- Opening Delimiter -

Lemma boot_disk_ok bs : byte_list bs -> disk_ok (boot_disk bs).
Proof.
  intros Hbs. set (bb := bs ++ repeat 0 512). assert (HB : byte_list bb) by (apply Forall_app; split; [done|]; apply Forall_forall; intros x Hx; apply list_elem_of_In, repeat_spec in Hx as ->; lia). assert (Hl : length bb = (length bs + 512)%nat) by (unfold bb; by rewrite length_app, repeat_length).
  assert (HR : forall b, disk_read (boot_disk bs) b = zeros BSIZE \/ exists k, (k < length bs / 512 + 1)%nat /\ disk_read (boot_disk bs) b = take 512 (drop (512 * k) bb)).
  { intros b. unfold disk_read, boot_disk. cbn [blocks]. destruct (map_seqZ 1 _ !! b) as [v|] eqn:E; [|by left]. right. apply lookup_map_seqZ_Some in E as [_ E]. rewrite list_lookup_fmap in E. destruct (seq 0 _ !! Z.to_nat (b - 1)) as [k|] eqn:Ek; [|done]. apply lookup_seq in Ek as [-> Hk]. injection E as <-. by exists (Z.to_nat (b - 1)). }
  constructor; intros b; destruct (HR b) as [->|(k & Hk & ->)]; [done| |apply Forall_forall; intros x Hx; apply list_elem_of_In, repeat_spec in Hx as ->; lia|by apply Forall_take, Forall_drop].
  rewrite length_take, length_drop, Hl. pose proof (Nat.div_mod (length bs) 512 ltac:(lia)). pose proof (Nat.mod_upper_bound (length bs) 512 ltac:(lia)). nia.
Qed.

(** One segment, for 0x100000. *)
Definition demo_kernel : list Z := elf_file 0x10000c [(96, 0x100000, 4, 8)] (repeat 0 12 ++ [0xfa; 0xf4; 0xeb; 0xfe]).


(** Increasing order is not enough.  The second segment begins in the middle of
    a sector, and what is before it in that sector is copied over the first
    one, although the segments do not overlap. *)
Definition unlucky_kernel : list Z := elf_file 0x100000 [(512, 0x100000, 4, 4); (768, 0x100010, 4, 4)] (repeat 0 (512 - 116) ++ [1; 2; 3; 4] ++ repeat 0 252 ++ [5; 6; 7; 8]).
Example leading_bytes_overwrite : match bootmain (power_on (boot_disk unlucky_kernel)) with
  | Ok (Some _) s' => map (bmem s') [0x100000; 0x100001; 0x100010; 0x100011]
  | _ => []
  end = [0; 0; 5; 6].
Proof. vm_compute. reflexivity. Qed.

(** * The processors *)

Definition NCPU : Z := 8.
Definition MPPROC : Z := 0.
Definition MPBUS : Z := 1.
Definition MPIOAPIC : Z := 2.
Definition MPIOINTR : Z := 3.
Definition MPLINTR : Z := 4.
(* ===== verification/UmallocSpec.v ===== *)
(** The allocator of umalloc.c keeps the free memory: what it hands out was
    free, and what is given back is free again. *)

From Stdlib Require Import ZArith Lia.
From stdpp Require Import base gmap strings numbers list.
From S2P Require Import Prelude Kstring Mem Kalloc Umalloc.

Open Scope Z_scope.
Open Scope kern_scope.

(** A block: the address of its header, and its units, the header included. *)
Abbreviation blk := (Z * Z)%type.
Definition bend (b : blk) : Z := fst b + 8 * snd b.
Definition in_block (a : Z) (b : blk) : Prop := fst b <= a < bend b.
Definition apart2 (b b' : blk) : Prop := bend b <= fst b' \/ bend b' <= fst b.

(** Blocks in order, none touching the next, between lo and hi. *)
Fixpoint sorted (lo hi : Z) (l : list blk) : Prop :=
  match l with
  | [] => lo <= hi
  | b :: l' => lo < fst b /\ 0 < snd b /\ sorted (bend b) hi l'
  end.
Fixpoint lend (lo : Z) (l : list blk) : Z :=
  match l with
  | [] => lo
  | b :: l' => lend (bend b) l'
  end.

Lemma lend_app lo l1 l2 : lend lo (l1 ++ l2) = lend (lend lo l1) l2.
Proof. revert lo. induction l1 as [|b l1 IH]; intros lo; [done|]. apply IH. Qed.

Lemma sorted_app lo hi l1 l2 : sorted lo hi (l1 ++ l2) <-> sorted lo (lend lo l1) l1 /\ sorted (lend lo l1) hi l2.
Proof.
  revert lo. induction l1 as [|b l1 IH]; intros lo; cbn [app sorted lend]; [split; [intros H; split; [lia|done]|by intros [_ H]]|]. rewrite IH. tauto.
Qed.

Lemma sorted_le lo hi l : sorted lo hi l -> lo <= hi.
Proof. revert lo. induction l as [|b l IH]; intros lo; cbn; [done|]. intros (H1 & H2 & H3%IH). unfold bend in *. lia. Qed.

Lemma sorted_hi lo hi hi' l : sorted lo hi l -> hi <= hi' -> sorted lo hi' l.
Proof. revert lo. induction l as [|b l IH]; intros lo; cbn; [lia|]. intros (H1 & H2 & H3) Hh. auto. Qed.

Lemma sorted_lo lo lo' hi l : sorted lo hi l -> lo' <= lo -> sorted lo' hi l.
Proof. destruct l as [|b l]; cbn; [lia|]. intros (H1 & H2 & H3) Hh. split_and!; (lia || done). Qed.

Lemma sorted_in lo hi l b : sorted lo hi l -> b ∈ l -> lo < fst b /\ 0 < snd b /\ bend b <= hi.
Proof.
  revert lo. induction l as [|c l IH]; intros lo; cbn; [by intros _ ?%not_elem_of_nil|]. intros (H1 & H2 & H3) [->|Hb]%elem_of_cons; [split_and!; [done|done|by eapply sorted_le]|].
  destruct (IH _ H3 Hb) as (H4 & H5 & H6). unfold bend in *. lia.
Qed.

Lemma lend_le lo hi l : sorted lo hi l -> lend lo l <= hi.
Proof. revert lo. induction l as [|b l IH]; intros lo; cbn; [done|]. intros (_ & _ & H). auto. Qed.

(** One block per unit at most. *)
Lemma sorted_length lo hi l : sorted lo hi l -> 8 * Z.of_nat (length l) <= hi - lo.
Proof. revert lo. induction l as [|b l IH]; intros lo; cbn [sorted length]; [lia|]. intros (H1 & H2 & H3%IH). unfold bend in *. lia. Qed.
(* ===== verification/Uprog.v ===== *)
(** printf() of the user library (printf.c), and the programs wc, cat and echo
    (wc.c, cat.c, echo.c). *)

From Stdlib Require Import ZArith Lia.
From stdpp Require Import base gmap strings numbers list.
From S2P Require Import Prelude Kstring Mem Ulib.

Open Scope Z_scope.
Open Scope kern_scope.

(** * printf *)

Definition add_write (fd : Z) (l : list Z) (u : uproc) : uproc := mk_uproc (umem u) (uin u) (usched u) (uwrites u ++ [(fd, l)]).

(** write() of one character, a local variable *)
Definition putc (fd c : Z) : M uproc unit := modify (add_write fd [u8 c]).

Fixpoint putc_all (fd : Z) (l : list Z) : M uproc unit :=
  match l with
  | [] => ret tt
  | c :: r => putc fd c ;;; putc_all fd r
  end.

Definition udigits : list Z := codes "0123456789ABCDEF".

(** The do-while loop; buf[16] is filled from its start. *)
Fixpoint digit_loop (fuel : nat) (x base : Z) (buf : list Z) : M uproc (list Z) :=
  match fuel with
  | O => blocked
  | S fuel' =>
      require (Z.of_nat (length buf) <? 16) "buf[i++]" ;;;
      let buf := buf ++ [aget 0 udigits (x mod base)] in
      if negb (x / base =? 0) then digit_loop fuel' (x / base) base buf else ret buf
  end.

Definition printint (fd xx base : Z) (sgn : bool) : M uproc unit :=
  let neg := sgn && (xx <? 0) in
  let x := if neg then u32 (- xx) else u32 xx in
  let! buf := digit_loop 17 x base [] in
  let! buf := (if neg then require (Z.of_nat (length buf) <? 16) "buf[i++]" ;;; ret (buf ++ [45]) else ret buf) in
  putc_all fd (rev buf).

- Closing Delimiter -

Exercise — From the material above, set down exactly the lines between the line holding "(bend b) l'" and the line holding "(** One block per unit at most. *)", inclusive. Include nothing else.

Exercise output —
  | b :: l' => lend (bend b) l'
  end.

Lemma lend_app lo l1 l2 : lend lo (l1 ++ l2) = lend (lend lo l1) l2.
Proof. revert lo. induction l1 as [|b l1 IH]; intros lo; [done|]. apply IH. Qed.

Lemma sorted_app lo hi l1 l2 : sorted lo hi (l1 ++ l2) <-> sorted lo (lend lo l1) l1 /\ sorted (lend lo l1) hi l2.
Proof.
  revert lo. induction l1 as [|b l1 IH]; intros lo; cbn [app sorted lend]; [split; [intros H; split; [lia|done]|by intros [_ H]]|]. rewrite IH. tauto.
Qed.

Lemma sorted_le lo hi l : sorted lo hi l -> lo <= hi.
Proof. revert lo. induction l as [|b l IH]; intros lo; cbn; [done|]. intros (H1 & H2 & H3%IH). unfold bend in *. lia. Qed.

Lemma sorted_hi lo hi hi' l : sorted lo hi l -> hi <= hi' -> sorted lo hi' l.
Proof. revert lo. induction l as [|b l IH]; intros lo; cbn; [lia|]. intros (H1 & H2 & H3) Hh. auto. Qed.

Lemma sorted_lo lo lo' hi l : sorted lo hi l -> lo' <= lo -> sorted lo' hi l.
Proof. destruct l as [|b l]; cbn; [lia|]. intros (H1 & H2 & H3) Hh. split_and!; (lia || done). Qed.

Lemma sorted_in lo hi l b : sorted lo hi l -> b ∈ l -> lo < fst b /\ 0 < snd b /\ bend b <= hi.
Proof.
  revert lo. induction l as [|c l IH]; intros lo; cbn; [by intros _ ?%not_elem_of_nil|]. intros (H1 & H2 & H3) [->|Hb]%elem_of_cons; [split_and!; [done|done|by eapply sorted_le]|].
  destruct (IH _ H3 Hb) as (H4 & H5 & H6). unfold bend in *. lia.
Qed.

Lemma lend_le lo hi l : sorted lo hi l -> lend lo l <= hi.
Proof. revert lo. induction l as [|b l IH]; intros lo; cbn; [done|]. intros (_ & _ & H). auto. Qed.

(** One block per unit at most. *)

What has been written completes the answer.